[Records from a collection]
# # # # # # #
(** ** Months *)
Definition same_month (c d : date) : Prop := year d = year c /\ month d = month c.

Lemma next_month_spec c c' : valid_date c = true -> day c = 1 -> next_month c = Some c' ->
  valid_date c' = true /\ day c' = 1 /\ toordinal c' = toordinal c + days_in_month (year c) (month c) /\
  month c' = (if month c =? 12 then 1 else month c + 1).
Proof.
  intros Hv Hd. unfold next_month, make_date. cbv zeta. destruct (valid_date (mkdate _ _ _)) eqn:Hv'; [|done]. intros [= <-].
  split; [done|]. split; [done|]. split; [|done]. apply valid_date_spec in Hv as (_ & Hm & _).
  unfold toordinal. cbn [year month day]. rewrite Hd. destruct (Z.eqb_spec (month c) 12) as [E|E].
  - rewrite E, days_before_year_next. pose proof (year_length (year c)). change (days_before_month (year c + 1) 1) with 0. lia.
  - rewrite Z.add_0_r, days_before_month_next by lia. lia.
Qed.
Lemma next_month_some c : valid_date c = true -> year c < MAXYEAR -> exists c', next_month c = Some c'.
Proof.
  intros (Hy & Hm & _)%valid_date_spec Hlt. unfold next_month, make_date. cbv zeta.
  assert (valid_date (mkdate (year c + (if month c =? 12 then 1 else 0)) (if month c =? 12 then 1 else month c + 1) 1) = true)
    as -> by (apply valid_date_spec; cbn [year month day]; destruct (Z.eqb_spec (month c) 12);
      (split; [lia|split; [lia|]]); match goal with |- _ <= _ <= days_in_month ?y ?m =>
        pose proof (days_in_month_range y m ltac:(lia)); lia end). eauto.
Qed.
(** From the first of a month on, a day is in it or not before the next month. *)
Lemma month_or_later c d : valid_date c = true -> day c = 1 -> valid_date d = true -> toordinal c <= toordinal d ->
  same_month c d \/ toordinal c + days_in_month (year c) (month c) <= toordinal d.
Proof.
  intros Hc H1 Hd Hle. destruct (decide (toordinal c + days_in_month (year c) (month c) <= toordinal d)) as [|Hlt]; [by right|].
  left. set (e := mkdate (year c) (month c) (toordinal d - toordinal c + 1)). apply valid_date_spec in Hc as Hc'.
  assert (d = e) as Ede; [|by rewrite Ede]. apply toordinal_inj; [done| |].
  - apply valid_date_spec. cbn [year month day e]. lia.
  - unfold toordinal at 2. cbn [year month day e]. unfold toordinal at 3. rewrite H1. lia.
Qed.
Lemma same_month_combine c d h m n : same_month c d -> day d <= n -> combine d h m <= combine (mkdate (year c) (month c) n) h m.
Proof. intros [Hy Hm] Hn. apply combine_le. unfold toordinal. cbn [year month day]. rewrite Hy, Hm. lia. Qed.
Lemma same_month_make c d : valid_date d = true -> same_month c d -> make_date (year c) (month c) (day d) = Some d.
Proof. intros Hv [<- <-]. unfold make_date. cbv zeta. destruct d. cbn in *. by rewrite Hv. Qed.
Lemma make_date_some y m n d : make_date y m n = Some d -> d = mkdate y m n /\ valid_date d = true.
Proof. unfold make_date. cbv zeta. destruct (valid_date _) eqn:E; [|done]. by intros [= <-]. Qed.

Lemma scan_month_some c h m reference days w : StronglySorted Z.le days -> scan_month c h m reference days = Some w ->
  exists d, valid_date d = true /\ same_month c d /\ day d ∈ days /\ w = combine d h m /\ reference < w /\
    forall d', valid_date d' = true -> same_month c d' -> day d' ∈ days -> reference < combine d' h m -> w <= combine d' h m.
Proof.
  induction 1 as [|n days Hs IH Hf]; [done|]. cbn [scan_month]. destruct (make_date _ _ _) as [d|] eqn:E.
  - apply make_date_some in E as [-> Hv]. destruct (_ <? _) eqn:Hlt.
    + intros [= <-]. apply Z.ltb_lt in Hlt. eexists; split; [done|]. split; [done|]. split; [by left|]. split; [done|]. split; [done|].
      intros d' Hvd Hsm Hin _. rewrite Forall_forall in Hf. assert (n <= day d') as Hn.
      { apply elem_of_cons in Hin as [->|Hin]; [done|by apply Hf]. }
      destruct Hsm as [Hy Hm]. apply combine_le. unfold toordinal. cbn [year month day]. rewrite Hy, Hm. lia.
    + intros (d & Hd & Hsm & Hin & -> & Hr & Hl)%IH. exists d. split; [done|]. split; [done|]. split; [by right|]. split; [done|].
      split; [done|]. intros d' Hvd Hsm' Hin' Hr'. apply elem_of_cons in Hin' as [Heq|Hin']; [|by apply Hl].
      exfalso. apply Z.ltb_ge in Hlt. destruct Hsm' as [Hy Hm]. destruct d'. cbn in *. subst. lia.
  - intros (d & Hd & Hsm & Hin & -> & Hr & Hl)%IH. exists d. split; [done|]. split; [done|]. split; [by right|]. split; [done|].
    split; [done|]. intros d' Hvd Hsm' Hin' Hr'. apply elem_of_cons in Hin' as [Heq|Hin']; [|by apply Hl].
    exfalso. pose proof (same_month_make c d' Hvd Hsm') as Hmk. congruence.
Qed.
Lemma scan_month_none c h m reference days d : scan_month c h m reference days = None ->
  valid_date d = true -> same_month c d -> day d ∈ days -> combine d h m <= reference.
Proof.
  intros Hn Hv Hsm. pose proof (same_month_make c d Hv Hsm) as Hmk. induction days as [|n days IH]; intros Hin; [by apply not_elem_of_nil in Hin|].
  cbn [scan_month] in Hn. apply elem_of_cons in Hin as [<-|Hin].
  - rewrite Hmk in Hn. destruct (_ <? _) eqn:E; [done|]. by apply Z.ltb_ge in E.
  - apply IH; [|done]. by repeat case_match.
Qed.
# # # # # # #
### Your instructions
Every line in the data above that includes the word "zeta" should be copied.

### Answer
  intros Hv Hd. unfold next_month, make_date. cbv zeta. destruct (valid_date (mkdate _ _ _)) eqn:Hv'; [|done]. intros [= <-].
  intros (Hy & Hm & _)%valid_date_spec Hlt. unfold next_month, make_date. cbv zeta.
Proof. intros Hv [<- <-]. unfold make_date. cbv zeta. destruct d. cbn in *. by rewrite Hv. Qed.
Proof. unfold make_date. cbv zeta. destruct (valid_date _) eqn:E; [|done]. by intros [= <-]. Qed.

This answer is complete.